Data object storage - Can table JOIN's do what single table SELECT's cannot? Data object storage - Can table JOIN's do what single table SELECT's cannot? mongodb mongodb

Data object storage - Can table JOIN's do what single table SELECT's cannot?


Just because you can, doesn't mean you should.

The multiple SELECT statement alternative cons:

  • the less trips to the database, the better. TCP overhead can not be recouped, and it looks like Network Neutrality is officially dead so we could expect to see a movement away from multi-select/nosql because you might have to pay for that bandwidth...
  • because of delay between initial and subsequent statements, risk of supporting data not reflecting what's in the system when the first query was run
  • less scalable--the larger the data set, the more work the application is doing to deal with business rules and association that can scale far better in a database
  • more complexity in the application, which also makes the business less portable (IE: migrate from Java to .NET or vice versa - you're looking at building from scratch when business logic in the DB would minimize that)
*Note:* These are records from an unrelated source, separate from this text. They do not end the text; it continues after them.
(* ===== verification/NodeSet.v ===== *)
(** * Dirty nodes: nodeset.go, and the node conversions of database_node.go

    The nodes a commit collects, keyed by path, and the collapsed form in which
    they are kept. *)
From S2P Require Import Prelude Errors Geth Encoding Node Tracer.
Local Open Scope nat_scope.

(** ** database_node.go: collapsed and expanded nodes *)

(** A loop over children that stops at the first panic. *)
Definition map_result {A B} (f : A → result B) : list A → result (list B) :=
  fix go l := match l with
              | [] => Ok []
              | a :: l => b ← f a; bs ← go l; Ok (b :: bs)
              end.

Fixpoint simplifyNode (n : node) : result node :=
  match n with
  | shortNode k v _ => v ← simplifyNode v; Ok (rawShortNode k v)
  | fullNode cs _ =>
      cs ← map_result (λ c, match c with nilNode => Ok nilNode | _ => simplifyNode c end) cs;
      Ok (rawFullNode cs)
  | valueNode _ | hashNode _ | rawNode _ => Ok n
  | _ => Panic "unknown node type"
  end.

Fixpoint expandNode (hash : option bytes) (n : node) : result node :=
  match n with
  | rawShortNode k v =>
      v ← expandNode None v; Ok (shortNode (compactToHex k) v (NodeFlag hash false))
  | rawFullNode cs =>
      cs ← map_result (λ c, match c with nilNode => Ok nilNode | _ => expandNode None c end) cs;
      Ok (fullNode cs (NodeFlag hash false))
  | valueNode _ | hashNode _ => Ok n
  | _ => Panic "unknown node type"
  end.

Section nodeset.
Context `{RlpOps, CryptoOps}.

(** [forGatherChildren]: the hashes handed to the callback, in order. *)
Fixpoint forGatherChildren (n : node) : result (list bytes) :=
  match n with
  | rawShortNode _ v => forGatherChildren v
  | rawFullNode cs =>
      hs ← map_result forGatherChildren cs; Ok (concat (take 16 hs))
  | hashNode h => Ok [BytesToHash h]
  | valueNode _ | nilNode | rawNode _ => Ok []
  | _ => Panic "unknown node type"
  end.

(** ** nodeset.go *)

(** A zero hash, size 0 and a nil node mark a deletion. *)
Record memoryNode := MemoryNode { mn_hash : bytes; mn_size : Z; mn_node : node }.

Definition mn_rlp (n : memoryNode) : result bytes :=
  match mn_node n with
  | rawNode b => Ok b
  | _ => nodeToBytes (mn_node n)
  end.

Definition mn_obj (n : memoryNode) : result node :=
  match mn_node n with
  | rawNode b => mustDecodeNode (Some (mn_hash n)) b
  | _ => expandNode (Some (mn_hash n)) (mn_node n)
  end.

Definition isDeleted (n : memoryNode) : bool := bool_decide (mn_hash n = zeroHash).

Record leaf := Leaf { leaf_blob : bytes; leaf_parent : bytes }.

Record NodeSet := MkNodeSet {
  ns_owner : bytes;
  ns_nodes : gmap bytes memoryNode;
  ns_leaves : list leaf;
  ns_updates : Z;
  ns_deletes : Z;
  ns_accessList : gmap bytes bytes
}.

Definition NewNodeSet (owner : bytes) (accessList : gmap bytes bytes) : NodeSet :=
  MkNodeSet owner ∅ [] 0 0 accessList.

Definition markUpdated (path : bytes) (n : memoryNode) (set : NodeSet) : NodeSet :=
  MkNodeSet (ns_owner set) (<[path := n]> (ns_nodes set)) (ns_leaves set)
    (ns_updates set + 1) (ns_deletes set) (ns_accessList set).

Definition markDeleted (path : bytes) (set : NodeSet) : NodeSet :=
  MkNodeSet (ns_owner set) (<[path := MemoryNode zeroHash 0 nilNode]> (ns_nodes set)) (ns_leaves set)
    (ns_updates set) (ns_deletes set + 1) (ns_accessList set).

Definition addLeaf (l : leaf) (set : NodeSet) : NodeSet :=
  MkNodeSet (ns_owner set) (ns_nodes set) (ns_leaves set ++ [l])
    (ns_updates set) (ns_deletes set) (ns_accessList set).

Definition ns_Size (set : NodeSet) : Z * Z := (ns_updates set, ns_deletes set).

(** [Hashes], in some order. *)
Definition Hashes (set : NodeSet) : list bytes := (λ kv, mn_hash kv.2) <$> map_to_list (ns_nodes set).

(** [forEachWithOrder]: the entries in descending order of their paths. *)
Fixpoint insert_path (kv : bytes * memoryNode) (l : list (bytes * memoryNode)) :=
  match l with
  | [] => [kv]
  | kv' :: l => if bytes_le kv'.1 kv.1 then kv :: kv' :: l else kv' :: insert_path kv l
  end.
Definition forEachWithOrder (set : NodeSet) : list (bytes * memoryNode) :=
  foldr insert_path [] (map_to_list (ns_nodes set)).

(** A merged set: at most one set per owner. *)
Abbreviation MergedNodeSet := (gmap bytes NodeSet).
Definition NewMergedNodeSet : MergedNodeSet := ∅.
Definition Merge (other : NodeSet) (set : MergedNodeSet) : MergedNodeSet * result unit :=
  match set !! ns_owner other with
  | Some _ => (set, Err (ErrDuplicateTrie (ns_owner other)))
  | None => (<[ns_owner other := other]> set, Ok tt)
  end.
Definition NewWithNodeSet (set : NodeSet) : MergedNodeSet := (Merge set NewMergedNodeSet).1.

(** ** tracer.go: [markDeletions] *)

Definition markDeletions (t : tracer) (set : NodeSet) : NodeSet :=
  foldr (λ path set, match ns_accessList set !! path with
                     | Some _ => markDeleted path set
                     | None => set
                     end) set (elements (deletes t)).
End nodeset.
Abbreviation MergedNodeSet := (gmap bytes NodeSet).

(** ** Facts *)

Section facts.
Context `{RlpOps, CryptoOps}.

(** Every entry is visited once, longest extensions of a path first. *)
Lemma insert_path_perm kv l : insert_path kv l ≡ₚ kv :: l.
Proof.
  induction l as [|kv' l IH]; simpl; [done|]. destruct (bytes_le _ _); [done|].
  rewrite IH. apply Permutation_swap.
Qed.

Lemma forEachWithOrder_perm set : forEachWithOrder set ≡ₚ map_to_list (ns_nodes set).
Proof.
  unfold forEachWithOrder. induction (map_to_list (ns_nodes set)) as [|kv l IH]; simpl; [done|].
  by rewrite insert_path_perm, IH.
Qed.

Definition descending (l : list (bytes * memoryNode)) : Prop :=
  StronglySorted (λ kv kv', bytes_le kv'.1 kv.1 = true) l.

Lemma insert_path_sorted kv l : descending l → descending (insert_path kv l).
Proof.
  unfold descending. induction 1 as [|kv' l Hs IH Hf]; simpl; [repeat constructor|].
  destruct (bytes_le kv'.1 kv.1) eqn:E.
  - constructor; [by constructor|]. constructor; [done|].
    eapply Forall_impl; [exact Hf|]. intros x Hx. exact (bytes_le_trans _ _ _ Hx E).
  - constructor; [done|]. rewrite insert_path_perm. constructor; [|done].
    destruct (bytes_le_total kv.1 kv'.1); congruence.
Qed.

Lemma forEachWithOrder_sorted set : descending (forEachWithOrder set).
Proof.
  unfold forEachWithOrder. induction (map_to_list (ns_nodes set)) as [|kv l IH]; simpl;
    [constructor|by apply insert_path_sorted].
Qed.

(** C33: the database is given every node of a set exactly once, and a node is
    given before any node on the way from the root to it, so the children of a
    node are in the database when it is inserted. *)
Theorem forEachWithOrder_correct set :
  forEachWithOrder set ≡ₚ map_to_list (ns_nodes set)
  ∧ ∀ i j p ext n n',
      forEachWithOrder set !! i = Some (p ++ ext, n) → forEachWithOrder set !! j = Some (p, n') →
      ext ≠ [] → i < j.
Proof.
  split; [apply forEachWithOrder_perm|]. intros i j p ext n n' Hi Hj Hne.
  pose proof (bytes_lt_app p ext Hne) as Hlt. destruct (Nat.lt_trichotomy i j) as [?|[->|Hji]]; [done|..].
  - rewrite Hi in Hj. injection Hj as E _. rewrite E in Hlt. by destruct (irreflexivity bytes_lt p).
  - pose proof (strongly_sorted_lookup _ _ _ _ _ _ (forEachWithOrder_sorted set) Hj Hi Hji) as Hle.
    simpl in Hle. assert (p ++ ext = p) as E.
    { apply bytes_le_antisym; [done|]. apply bytes_le_lt. by right. }
    rewrite E in Hlt. by destruct (irreflexivity bytes_lt p).
Qed.

(** The conversions keep the encoding. *)
Lemma node_ind_full (P : node → Prop) :
  P nilNode → (∀ cs fl, Forall P cs → P (fullNode cs fl)) →
  (∀ k v fl, P v → P (shortNode k v fl)) → (∀ h, P (hashNode h)) → (∀ v, P (valueNode v)) →
  (∀ b, P (rawNode b)) → (∀ cs, Forall P cs → P (rawFullNode cs)) →
  (∀ k v, P v → P (rawShortNode k v)) → ∀ n, P n.
Proof.
  intros H1' H2' H3' H4' H5' H6' H7' H8'. fix IH 1.
  intros [|cs fl|k v fl|h|v|b|cs|k v].
  - apply H1'.
  - apply H2'. induction cs as [|c cs IHcs]; constructor; [apply IH|apply IHcs].
  - apply H3', IH.
  - apply H4'.
  - apply H5'.
  - apply H6'.
  - apply H7'. induction cs as [|c cs IHcs]; constructor; [apply IH|apply IHcs].
  - apply H8', IH.
Qed.

Lemma map_result_Forall2 {A B} (f : A → result B) l l' :
  map_result f l = Ok l' → Forall2 (λ a b, f a = Ok b) l l'.
Proof.
  revert l'. induction l as [|a l IH]; simpl; intros l'.
  - intros [= <-]. constructor.
  - destruct (f a) as [b| | |] eqn:E; try done. simpl.
    destruct (map_result f l) as [bs| | |]; try done. simpl. intros [= <-]. constructor; auto.
Qed.

Lemma simplifyNode_encode n n' : simplifyNode n = Ok n' → encode n' = encode n.
Proof.
  revert n'. induction n as [|cs fl IH|k v fl IH| | | | |] using node_ind_full;
    intros n'; cbn [simplifyNode]; try done; try (by intros [= <-]).
  - destruct (map_result _ cs) as [cs'| | |] eqn:E; try done. intros [= <-]. cbn [encode].
    do 2 f_equal. apply map_result_Forall2 in E. induction E as [|c c' cs cs' Hc _ IHE]; [done|].
    inversion IH as [|?? Hc0 IH']; subst. simpl. rewrite IHE by done. f_equal.
    destruct c; try (by injection Hc as <-); auto.
  - destruct (simplifyNode v) as [v'| | |] eqn:E; try done. intros [= <-]. cbn [encode].
    by rewrite (IH v').
Qed.
End facts.
(* ===== verification/PrefetcherSpec.v ===== *)
(** * The prefetcher only warms tries up

    Whatever the goroutines do and however the scheduler chooses, what the
    prefetcher hands out is a trie that was opened under the asked root and since
    then only read and copied; asking never fails, deadlocks or runs on. *)
From S2P Require Import Prelude Errors Geth StateOps Prefetcher.
Local Open Scope nat_scope.

Section spec.
Context `{TrieOps, !DatabaseOps, RangeOps, SchedOps, !RangeLaws, !TrieLaws, !DatabaseLaws}.
Abbreviation F_ := (stateM (nat * subfetcher) error).
Abbreviation P_ := (stateM triePrefetcher error).

(** A trie as the database would open it, up to reads. *)
Definition lent (db : database) (st owner root : bytes) (t : trie) : Prop :=
  ∃ t0, open_trie db st owner root = Ok t0 ∧ reads_of t0 t.

Lemma open_trie_inv db st owner root : db_inv db →
  match open_trie db st owner root with Ok t => trie_inv t | Err _ => True | _ => False end.
Proof.
  intros Hd. unfold open_trie. case_bool_decide; [by apply OpenTrie_inv|by apply OpenStorageTrie_inv].
Qed.

Lemma lent_inv db st owner root t : db_inv db → lent db st owner root t → trie_inv t.
Proof.
  intros Hd (t0 & E & Hr). pose proof (open_trie_inv db st owner root Hd) as Hi. rewrite E in Hi.
  by apply (reads_of_inv t0 t).
Qed.

Lemma lent_copy db st owner root t :
  db_inv db → lent db st owner root t → ∃ t', CopyTrie t = Ok t' ∧ lent db st owner root t'.
Proof.
  intros Hd Ht. destruct (CopyTrie_reads t) as (t' & E & _); [by eapply lent_inv|].
  exists t'. split; [done|]. destruct Ht as (t0 & E0 & Hr). exists t0. split; [done|by eapply reads_copy].
Qed.

Lemma lent_db db db' st owner root t :
  same_db db db' → lent db st owner root t → lent db' st owner root t.
Proof.
  intros (_ & Hs & Ha) (t0 & E & Hr). exists t0. split; [|done]. rewrite <- E. unfold open_trie.
  by case_bool_decide.
Qed.

(** ** Subfetchers *)

Record sf_inv (db : database) (st owner root : bytes) (sf : subfetcher) : Prop := {
  fi_state : sf_state sf = st;
  fi_owner : sf_owner sf = owner;
  fi_root : sf_root sf = root;
  fi_trie : match sf_trie sf with
            | Some t => lent db st owner root t
            | None => sf_at sf = Opening ∨ sf_at sf = Ended
            end;
  fi_wake : sf_tasks sf ≠ [] → sf_wake sf = true ∨ sf_at sf = Ended
}.

Section subfetcher.
Context (db : database) (st owner root : bytes).
Hypothesis Hdb : db_inv db.
Abbreviation inv := (sf_inv db st owner root).

(** How many moves are left when somebody waits for a copy or for the end. *)
Definition weight (sf : subfetcher) : nat :=
  (if sf_wake sf then 2 else 0)
  + match sf_at sf with Opening => 2 | Loading _ => 2 | Waiting => 1 | Ended => 0 end.

(** What a move does. *)
Record moved_ok (wanted : bool) (sf sf' : subfetcher) (copied : option trie) : Prop := {
  mo_inv : inv sf';
  mo_stop : sf_stop sf' = sf_stop sf;
  mo_copied t : copied = Some t → wanted = true ∧ lent db st owner root t;
  mo_weight : wanted = true ∨ sf_stop sf = true → copied = None →
    sf_at sf' = Ended ∨ weight sf' < weight sf
}.

(** A goroutine with a trie keeps the invariant as long as no wake-up is lost;
    one that ends always does. *)
Lemma inv_moved sf sf' :
  inv sf → sf_state sf' = sf_state sf → sf_owner sf' = sf_owner sf → sf_root sf' = sf_root sf →
  sf_trie sf' = sf_trie sf →
  sf_at sf' = Ended
  ∨ (sf_at sf ≠ Opening ∧ sf_at sf ≠ Ended ∧ (sf_tasks sf' ≠ [] → sf_wake sf' = true)) → inv sf'.
Proof.
  intros [] Es Eo Er Et Hat. split; try congruence.
  - rewrite Et. destruct (sf_trie sf); [done|]. naive_solver.
  - naive_solver.
Qed.

Lemma working_wakes sf : inv sf → sf_at sf ≠ Ended → sf_tasks sf ≠ [] → sf_wake sf = true.
Proof. intros Hi He Ht. by destruct (fi_wake _ _ _ _ _ Hi Ht). Qed.

Lemma ends_ok wanted sf sf' :
  inv sf → sf_state sf' = sf_state sf → sf_owner sf' = sf_owner sf → sf_root sf' = sf_root sf →
  sf_trie sf' = sf_trie sf → sf_stop sf' = sf_stop sf → sf_at sf' = Ended → moved_ok wanted sf sf' None.
Proof. intros Hi ??????. split; [|done..|by left]. eapply inv_moved; eauto. Qed.

Lemma hand_over_ok pos sf :
  inv sf → sf_at sf ≠ Opening → sf_at sf ≠ Ended →
  ∃ t, hand_over pos sf = Ok (upd_sf_at (λ _, pos) sf, Some t)
    ∧ moved_ok true sf (upd_sf_at (λ _, pos) sf) (Some t).
Proof.
  intros Hi Ho He. pose proof (fi_trie _ _ _ _ _ Hi) as Ht. unfold hand_over, copy_trie.
  destruct (sf_trie sf) as [t|] eqn:Et; [|naive_solver].
  destruct (lent_copy db st owner root t) as (t' & -> & Ht'); [done..|].
  exists t'. split; [done|]. split; [|done|naive_solver|done].
  apply (inv_moved sf); try done. right. split_and!; [done..|by apply (working_wakes sf)].
Qed.

Lemma load_task_ok task rest sf :
  inv sf → sf_at sf = Loading (task :: rest) →
  ∃ sf', load_task task sf = Ok sf' ∧ inv (upd_sf_at (λ _, Loading rest) sf') ∧ sf_stop sf' = sf_stop sf.
Proof.
  intros Hi Hat. pose proof (fi_trie _ _ _ _ _ Hi) as Ht. unfold load_task.
  destruct (sf_trie sf) as [t|] eqn:Et; [|rewrite Hat in Ht; by destruct Ht].
  pose proof (working_wakes sf Hi) as Hw. rewrite Hat in Hw.
  case_bool_decide.
  { eexists. split; [done|]. split; [|done]. apply (inv_moved sf); try done. right. rewrite Hat.
    split_and!; [done..|]. by apply Hw. }
  destruct (TryGet_reads task t) as (_ & _ & Hret); [by eapply lent_inv|].
  assert (lent db st owner root (trie_TryGet task t).1) as Ht'.
  { destruct Ht as (t0 & E & Hr). exists t0. split; [done|by apply reads_get]. }
  destruct (trie_TryGet task t) as [t' r]. simpl in *.
  destruct r; try done; (eexists; split; [done|]; split; [|done]; split; simpl; [apply Hi..|done|]; left; by apply Hw).
Qed.

Lemma open_ok wanted sf m :
  inv sf → sf_at sf = Opening → m ∈ moves wanted db sf →
  ∃ sf' copied, m = Ok (sf', copied) ∧ moved_ok wanted sf sf' copied.
Proof.
  intros Hi Hat Hm. unfold moves in Hm. rewrite Hat in Hm. apply list_elem_of_singleton in Hm as ->.
  unfold sf_open. rewrite (fi_state _ _ _ _ _ Hi), (fi_owner _ _ _ _ _ Hi), (fi_root _ _ _ _ _ Hi).
  pose proof (open_trie_inv db st owner root Hdb) as Hopen.
  destruct (open_trie db st owner root) as [t|e| |] eqn:E; try done; eexists _, None; (split; [done|]).
  - split; [|done|done|right; unfold weight; simpl; rewrite Hat; lia].
    split; simpl; try apply Hi; [by exists t; split; [|constructor]|].
    left. apply (working_wakes sf); [done|by rewrite Hat|done].
  - by apply ends_ok.
Qed.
1 - running multiple separated queries leaves you with consurrency mess - by the time you got something from table 1 it could have been deleted and it might still be in table 2 - now assume 5 correlated tables.

2 - running queries with at least moderately complex logic over fields that are not mythical ID

3 - controling the amount of data fetched (you hardly ever need more than 50% of the data which is needed to deserialize/create valid objects and even worse whole trees of connected objects)

4 - correlated queries (nested selects) which SQL server will optimize like joins to additive complexity or better (|T1|+|T2|+|T3|+|T4|) while any ORM or nonSQL will have to keep repeating inner queries and giving rise to multiplicative complexity (|T1||T2||T3|*|T4|)

5 - dataset sizes, scalability not just in dataset sizes but also in handling concurrency under updates. Even ORM-s which maintain transactions make them so long that chances for deadlocks increase exponentially.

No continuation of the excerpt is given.